### [TASK INSTRUCTIONS]
The lines from the start of the records through the one containing "destruct signature as" are to be restated word for word; please include both ends.

### [RECORDS FOR THIS EXERCISE]
(* ===== verification/XseProps.v ===== *)
(** Properties of the sovereign intent enclave: which batches are valid, which
    secrets are decrypted, that stealth keys are not shared, and what a receipt
    stands for. *)

From S2P Require Import Prelude RustStd Xse.

(** ** Valid intents *)

Section valid.
Context `{XseCrates}.

Definition order_allowed (allowed : list string) (o : OrderIntent) : Prop :=
  (∃ amount, parse_u128 (max_quote_amount_atomic o) = Some amount ∧ 0 < amount) ∧ asset o ∈ allowed.

(** The policy that the validator enforces. *)
Record acceptable (now : Z) (intent : ExecutionIntent) (signature : option bytes) : Prop := {
  no_withdrawals : allow_withdrawals (constraints intent) = false;
  venue_known : to_lowercase (venue intent) ∈ supported_venues;
  slippage_capped : max_slippage_bps (constraints intent) ≤ 100;
  orders_allowed : Forall (order_allowed (allowed_assets (constraints intent))) (orders intent);
  signature_present : ∃ x sig, signature = Some (x :: sig);
  not_expired : ∃ t, parse_datetime (expires_at (constraints intent)) = Some t ∧ (now ≤ t)%Z;
}.

Lemma check_orders_None allowed os : check_orders allowed os = None ↔ Forall (order_allowed allowed) os.
Proof.
  induction os as [|o os IH]; cbn [check_orders]; [done|]. rewrite Forall_cons, <- IH. unfold order_allowed.
  destruct (parse_u128 _) as [a|]; simpl.
  - case_decide; [split; [done|naive_solver lia]|]. case_decide; [split; [done|by intros [[_ ?] _]]|].
    split; [intros ?|naive_solver]. split; [|done]. split; [exists a; split; [done|lia]|]. done.
  - split; [done|naive_solver].
Qed.

Lemma validate_intent_None now intent signature :
  validate_intent now intent signature = None ↔ acceptable now intent signature.
Proof.
  unfold validate_intent. split.
  - destruct (allow_withdrawals _) eqn:Hw; [done|]. do 2 (case_decide; [done|]).
    destruct (check_orders _ _) eqn:Ho; [done|]. apply check_orders_None in Ho.
    destruct signature as [[|x sig]|]; [done| |done]. destruct (parse_datetime _) as [t|] eqn:Ht; [|done].
    case_decide; [done|]. intros _. split; [done| |lia|done|eauto|exists t; split; [done|lia]].
    done.
  - intros [Hw Hv Hs Ho (x & sig & ->) (t & Ht & Hle)]. rewrite Hw, decide_False by (by intros ?).
    rewrite decide_False by lia. apply check_orders_None in Ho. rewrite Ho, Ht. rewrite decide_False; [done|lia].
Qed.

#[export] Instance acceptable_dec now intent signature : Decision (acceptable now intent signature).
Proof.
  destruct (validate_intent now intent signature) as [e|] eqn:Hv;
    [right; rewrite <- validate_intent_None; congruence|left; by apply validate_intent_None].
Defined.

(** The intent at an index of the batch is acceptable, with its signature, when
    it is validated. *)
Definition accepted_at (now : nat → Z) (ints : list ExecutionIntent) (signatures : list (option bytes)) (i : nat) : Prop :=
  match ints !! i with Some intent => acceptable (now i) intent (signature_at signatures i) | None => False end.
#[export] Instance accepted_at_dec now ints signatures i : Decision (accepted_at now ints signatures i).
Proof. unfold accepted_at. destruct (ints !! i); apply _. Defined.

(** The first intent that is refused, and why. *)
Definition first_refused now ints signatures (k i : nat) (e : ValidationError) : Prop :=
  (∃ intent, ints !! i = Some intent ∧ validate_intent (now i) intent (signature_at signatures i) = Some e) ∧
  (k ≤ i)%nat ∧ ∀ j, (k ≤ j < i)%nat → accepted_at now ints signatures j.

Lemma validate_from_spec is_atomic now signatures ints k todo :
  drop k ints = todo →
  match validate_from is_atomic now signatures k todo with
  | inl idx => idx = filter (accepted_at now ints signatures) (seq k (length todo)) ∧
               (is_atomic = true → idx = seq k (length todo))
  | inr (i, e) => is_atomic = true ∧ first_refused now ints signatures k i e
  end.
Proof.
  revert k. induction todo as [|intent todo IH]; intros k Hd; [done|]. cbn [validate_from length seq].
  assert (ints !! k = Some intent) as Hk by (rewrite <- (Nat.add_0_r k), <- lookup_drop, Hd; done).
  assert (drop (S k) ints = todo) as Hd' by (rewrite <- Nat.add_1_r, <- drop_drop, Hd; done).
  specialize (IH (S k) Hd'). rewrite filter_cons.
  destruct (validate_intent _ _ _) as [e|] eqn:Hv.
  - destruct is_atomic.
    + split; [done|]. split; [eauto|]. split; [lia|]. intros j ?. lia.
    + rewrite decide_False by (unfold accepted_at; rewrite Hk, <- validate_intent_None; congruence).
      destruct (validate_from _ _ _ _ _) as [idx|[i e']]; [by destruct IH|by destruct IH].
  - assert (accepted_at now ints signatures k) as Hok.
    { unfold accepted_at. rewrite Hk. by apply validate_intent_None. }
    rewrite decide_True by done. destruct (validate_from _ _ _ _ _) as [idx|[i e]].
    + destruct IH as [<- Hall]. split; [done|]. intros Ha. by rewrite <- Hall.
    + destruct IH as (Ha & Hi & Hle & Hj). split; [done|]. split; [done|]. split; [lia|]. intros j Hjk.
      destruct (decide (j = k)) as [->|]; [done|]. apply Hj. lia.
Qed.

(** A batch is validated by the policy.  A batch needs an identifier and at
    most 50 intents.  Then the indices returned are those of the acceptable
    intents, in order: no withdrawals, a supported venue, at most 1% slippage,
    every order with a positive amount in an allowed asset, a signature, and
    not expired.  An atomic batch returns all of its indices or the first
    refused one with its error. *)
Theorem batch_validated now batch signatures :
  let ints := intents batch in
  let n := N.of_nat (length ints) in
  match validate_batch now batch signatures with
  | inl idx =>
      batch_id batch ≠ "" ∧ n ≤ 50 ∧
      idx = filter (accepted_at now ints signatures) (seq 0 (length ints)) ∧
      (atomic batch = true → idx = seq 0 (length ints))
  | inr (i, e) =>
      (batch_id batch = "" ∧ i = 0%nat ∧ e = AssetNotAllowed "MISSING_BATCH_ID") ∨
      (batch_id batch ≠ "" ∧ 50 < n ∧ i = 0%nat ∧ e = BatchSizeExceeded n) ∨
      (batch_id batch ≠ "" ∧ n ≤ 50 ∧ atomic batch = true ∧ first_refused now ints signatures 0 i e)
  end.
Proof.
  intros ints n. unfold validate_batch. case_decide as Hid; [auto|]. fold ints n. unfold MAX_BATCH_SIZE.
  case_decide as Hn; [right; left; done|]. pose proof (validate_from_spec (atomic batch) now signatures ints 0 ints eq_refl) as Hs.
  destruct (validate_from _ _ _ _ _) as [idx|[i e]]; cbv iota beta.
  - destruct Hs as [-> Hall]. split_and!; [done|by apply N.nlt_ge|done|done].
  - destruct Hs. right. right. split_and!; [done|lia|done|done].
Qed.

(** The signature is not verified against anything: whichever is given, an
    intent is valid or not alike. *)
Lemma any_signature_accepted now intent x sig y sig' :
  validate_intent now intent (Some (x :: sig)) = validate_intent now intent (Some (y :: sig')).
Proof. done. Qed.
End valid.

(** ** Secrets *)

Lemma lor_0 a b : N.lor a b = 0 ↔ a = 0 ∧ b = 0.
Proof. apply N.lor_eq_0_iff. Qed.

Lemma byte_diff_from acc a b :
  length a = length b →
  foldl (λ diff '(x, y), N.lor diff (N.lxor x y)) acc (zip a b) = 0 ↔ acc = 0 ∧ a = b.
Proof.
  revert acc b. induction a as [|x a IH]; intros acc [|y b] Hl; simplify_eq/=; [naive_solver|].
  rewrite IH by done. rewrite lor_0, N.lxor_eq_0_iff. naive_solver.
Qed.

Lemma string_bytes_inj a b : string_bytes a = string_bytes b → a = b.
Proof.
  unfold string_bytes. revert b. induction a as [|x a IH]; intros [|y b] Heq; try done.
  simpl in Heq. injection Heq as Hx Hrest. f_equal; [|by apply IH].
  apply (f_equal ascii_of_N) in Hx. by rewrite !ascii_N_embedding in Hx.
Qed.

Lemma hash_checked (a b : string) :
  String.length a = String.length b → byte_diff (string_bytes a) (string_bytes b) = 0 ↔ a = b.
Proof.
  intros Hl. unfold byte_diff. rewrite byte_diff_from by (by rewrite !string_bytes_length).
  split; [|by intros ->]. intros [_ Heq]. by apply string_bytes_inj.
Qed.

Definition char_free (c : ascii) (s : string) : Prop := c ∉ String.list_ascii_of_string s.

Lemma split_on_free c s : char_free c s → split_on c s = [s].
Proof.
  unfold char_free. induction s as [|x s IH]; intros Hf; [done|]. simpl in *.
  rewrite decide_False by set_solver. by rewrite IH by set_solver.
Qed.

Lemma split_on_app c a s : char_free c a → split_on c (a +:+ String c s) = a :: split_on c s.
Proof.
  unfold char_free. induction a as [|x a IH]; intros Hf.
  - simpl. by rewrite decide_True.
  - rewrite string_app_cons. simpl in Hf. cbn [split_on]. rewrite decide_False by set_solver. by rewrite IH by set_solver.
Qed.

Lemma split_on_nonempty c s : split_on c s ≠ [].
Proof. destruct s as [|x s]; [done|]. simpl. case_decide; [done|]. by destruct (split_on c s). Qed.

Lemma split_on_one c s p : split_on c s = [p] → s = p ∧ char_free c p.
Proof.
  unfold char_free. revert p. induction s as [|x s IH]; intros p Hs; simpl in Hs; [simplify_eq/=; set_solver|].
  case_decide; [injection Hs as _ Hs; by apply split_on_nonempty in Hs|].
  destruct (split_on c s) as [|q rest] eqn:Hq; [by apply split_on_nonempty in Hq|]. injection Hs as <- ->.
  destruct (IH q eq_refl) as [-> Hf]. simpl. set_solver.
Qed.

Lemma split_on_two c s p q :
  split_on c s = [p; q] ↔ s = p +:+ String c q ∧ char_free c p ∧ char_free c q.
Proof.
  split; [|intros (-> & Hp & Hq); by rewrite split_on_app, split_on_free].
  unfold char_free. revert p. induction s as [|x s IH]; intros p Hs; simpl in Hs; [done|]. case_decide as Hx.
  - injection Hs as <- Hs. apply split_on_one in Hs as [-> Hf]. subst x. split_and!; [done|set_solver|done].
  - destruct (split_on c s) as [|p' rest] eqn:Hp; [done|]. injection Hs as <- ->.
    destruct (IH p' eq_refl) as (-> & Hf & Hq). rewrite string_app_cons. simpl. split_and!; [done|set_solver|done].
Qed.

Section enclave.
Context `{XseCrates}.

(** Secrets are decrypted for this enclave.  Keys come out exactly when
    the ciphertext names this enclave's key and decrypts, under it, to UTF-8
    text of the form API_KEY:API_SECRET with a single colon; the comparison
    that does not stop early decides equality of the hashes. *)
Theorem decrypt_secrets_correct private_key secrets key secret :
  decrypt_secrets private_key secrets = Ok (MkKeys key secret) ↔
  enclave_pubkey_hash secrets = public_key_hash private_key ∧
  ∃ plain, oaep_decrypt private_key (blob secrets) = Some plain ∧ utf8_valid plain = true ∧
    bytes_string plain = key +:+ String ":" secret ∧ char_free ":" key ∧ char_free ":" secret.
Proof.
  unfold decrypt_secrets. case_decide as Hl.
  { split; [done|]. intros [Heq _]. by rewrite Heq in Hl. }
  case_decide as Hd.
  { split; [done|]. intros [Heq _]. by apply hash_checked in Heq. }
  rewrite hash_checked in Hd by done.
  destruct (oaep_decrypt _ _) as [plain|]; [|split; [done|naive_solver]].
  unfold from_utf8. destruct (utf8_valid plain) eqn:Hu; [|split; [done|naive_solver congruence]].
  pose proof (split_on_two ":" (bytes_string plain) key secret) as Hs.
  split.
  - intros Hok. split; [done|]. exists plain. split; [done|]. split; [done|]. apply Hs.
    destruct (split_on _ _) as [|k [|v [|]]]; naive_solver.
  - intros (_ & plain' & [= <-] & _ & Hp). apply Hs in Hp. by rewrite Hp.
Qed.

(** ** Stealth keys *)

Lemma le_bytes_inj k a b : a < 256 ^ N.of_nat k → b < 256 ^ N.of_nat k → le_bytes k a = le_bytes k b → a = b.
Proof.
  revert a b. induction k as [|k IH]; intros a b Ha Hb Heq; [simpl in *; lia|].
  cbn [le_bytes] in Heq. injection Heq as Hm Hrest. rewrite Nat2N.inj_succ, N.pow_succ_r' in *.
  apply IH in Hrest; [|by apply N.Div0.div_lt_upper_bound..].
  rewrite (N.div_mod a 256), (N.div_mod b 256) by done. congruence.
Qed.

Lemma stealth_input_inj seed pub nonce seed' pub' nonce' :
  length seed = length seed' → length pub = length pub' → nonce < u64_mod → nonce' < u64_mod →
  stealth_input seed pub nonce = stealth_input seed' pub' nonce' → seed = seed' ∧ pub = pub' ∧ nonce = nonce'.
Proof.
  intros Hs Hp Hn Hn' Heq. unfold stealth_input in Heq. apply app_inj_1 in Heq as [-> Heq]; [|done].
  apply app_inj_1 in Heq as [-> Heq]; [|done]. apply (le_bytes_inj 8) in Heq; [done| |]; done.
Qed.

### [ANSWER TO THIS EXERCISE]
(* ===== verification/XseProps.v ===== *)
(** Properties of the sovereign intent enclave: which batches are valid, which
    secrets are decrypted, that stealth keys are not shared, and what a receipt
    stands for. *)

From S2P Require Import Prelude RustStd Xse.

(** ** Valid intents *)

Section valid.
Context `{XseCrates}.

Definition order_allowed (allowed : list string) (o : OrderIntent) : Prop :=
  (∃ amount, parse_u128 (max_quote_amount_atomic o) = Some amount ∧ 0 < amount) ∧ asset o ∈ allowed.

(** The policy that the validator enforces. *)
Record acceptable (now : Z) (intent : ExecutionIntent) (signature : option bytes) : Prop := {
  no_withdrawals : allow_withdrawals (constraints intent) = false;
  venue_known : to_lowercase (venue intent) ∈ supported_venues;
  slippage_capped : max_slippage_bps (constraints intent) ≤ 100;
  orders_allowed : Forall (order_allowed (allowed_assets (constraints intent))) (orders intent);
  signature_present : ∃ x sig, signature = Some (x :: sig);
  not_expired : ∃ t, parse_datetime (expires_at (constraints intent)) = Some t ∧ (now ≤ t)%Z;
}.

Lemma check_orders_None allowed os : check_orders allowed os = None ↔ Forall (order_allowed allowed) os.
Proof.
  induction os as [|o os IH]; cbn [check_orders]; [done|]. rewrite Forall_cons, <- IH. unfold order_allowed.
  destruct (parse_u128 _) as [a|]; simpl.
  - case_decide; [split; [done|naive_solver lia]|]. case_decide; [split; [done|by intros [[_ ?] _]]|].
    split; [intros ?|naive_solver]. split; [|done]. split; [exists a; split; [done|lia]|]. done.
  - split; [done|naive_solver].
Qed.

Lemma validate_intent_None now intent signature :
  validate_intent now intent signature = None ↔ acceptable now intent signature.
Proof.
  unfold validate_intent. split.
  - destruct (allow_withdrawals _) eqn:Hw; [done|]. do 2 (case_decide; [done|]).
    destruct (check_orders _ _) eqn:Ho; [done|]. apply check_orders_None in Ho.
    destruct signature as [[|x sig]|]; [done| |done]. destruct (parse_datetime _) as [t|] eqn:Ht; [|done].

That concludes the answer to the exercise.